(* ===== verification/RelayServerProps.v ===== *)
(** * What the relay service guarantees *)
From Stdlib Require Import ZArith Lia Strings.Byte.
From stdpp Require Import relations numbers gmap sets strings base list.
From S2P Require Import Prelude Errors Utf8 GoJson Canonical GoTime Crypto Signed Identity GoStrings Config Provisioning.
From S2P Require Import Descriptor Uuid Keyring Sql Repository Sorting Queue Replay NonceStore Http RelayServer RelaySteps.
Open Scope Z_scope.

(** The value and the world a finished computation leaves. *)
Ltac take_next :=
  repeat match goal with
  | E : (Next _, _) = (Next ?x, ?w) |- _ =>
      apply Next_inj in E; let E1 := fresh "E" in let E2 := fresh "E" in destruct E as [E1 E2];
      first [subst x | idtac]; first [subst w | rewrite <- E2 in * | idtac]
  | E : Ok _ = Ok ?x |- _ => apply (inj Ok) in E; first [subst x | idtac]
  end.

Section server.
  Context {C : CryptoOps} {CL : CryptoLaws C} {P : Postgres} {R : MapRange} {RL : MapRangeLaws R} {SS : SortSlice}
    {SL : SortLaws SS} {U : Url} {WS : WebSocket} `{UI : UnmarshalInto DeviceIdentity}
    `{D1 : Decode bindSelfRequest} `{D2 : Decode registerTicketRequest} `{D3 : Decode refreshRequest}
    `{D4 : Decode revokeAccessRequest} `{D5 : Decode RawMessage} `{D6 : Decode envelopeMeta}
    `{D7 : Decode (gmap string Value)} `{D8 : Decode DeviceProof}.

Abbreviation RW := (World RelayServer RelayTables).

(** ** The invariant *)

Lemma NewRelayServer_ok cfg repo rand clock (w : RW) : NewRelayServer cfg repo rand clock = Ok w -> relay_ok (w_srv w).
Proof.
  unfold NewRelayServer. destruct (NewDevice rand _ _ _) as [dev rand']. intros Hn. inv_ok.
  split_and!; [split; [done|vm_compute; intuition discriminate]|done|apply map_Forall_empty..].
Qed.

----

Exercise details →
For each line in the data, set it down again exactly.

Response box →
(* ===== verification/RelayServerProps.v ===== *)
(** * What the relay service guarantees *)
From Stdlib Require Import ZArith Lia Strings.Byte.
From stdpp Require Import relations numbers gmap sets strings base list.
From S2P Require Import Prelude Errors Utf8 GoJson Canonical GoTime Crypto Signed Identity GoStrings Config Provisioning.
From S2P Require Import Descriptor Uuid Keyring Sql Repository Sorting Queue Replay NonceStore Http RelayServer RelaySteps.
Open Scope Z_scope.

(** The value and the world a finished computation leaves. *)
Ltac take_next :=
  repeat match goal with
  | E : (Next _, _) = (Next ?x, ?w) |- _ =>
      apply Next_inj in E; let E1 := fresh "E" in let E2 := fresh "E" in destruct E as [E1 E2];
      first [subst x | idtac]; first [subst w | rewrite <- E2 in * | idtac]
  | E : Ok _ = Ok ?x |- _ => apply (inj Ok) in E; first [subst x | idtac]
  end.

Section server.
  Context {C : CryptoOps} {CL : CryptoLaws C} {P : Postgres} {R : MapRange} {RL : MapRangeLaws R} {SS : SortSlice}
    {SL : SortLaws SS} {U : Url} {WS : WebSocket} `{UI : UnmarshalInto DeviceIdentity}
    `{D1 : Decode bindSelfRequest} `{D2 : Decode registerTicketRequest} `{D3 : Decode refreshRequest}
    `{D4 : Decode revokeAccessRequest} `{D5 : Decode RawMessage} `{D6 : Decode envelopeMeta}
    `{D7 : Decode (gmap string Value)} `{D8 : Decode DeviceProof}.

Abbreviation RW := (World RelayServer RelayTables).

(** ** The invariant *)

Lemma NewRelayServer_ok cfg repo rand clock (w : RW) : NewRelayServer cfg repo rand clock = Ok w -> relay_ok (w_srv w).
Proof.
  unfold NewRelayServer. destruct (NewDevice rand _ _ _) as [dev rand']. intros Hn. inv_ok.
  split_and!; [split; [done|vm_compute; intuition discriminate]|done|apply map_Forall_empty..].
Qed.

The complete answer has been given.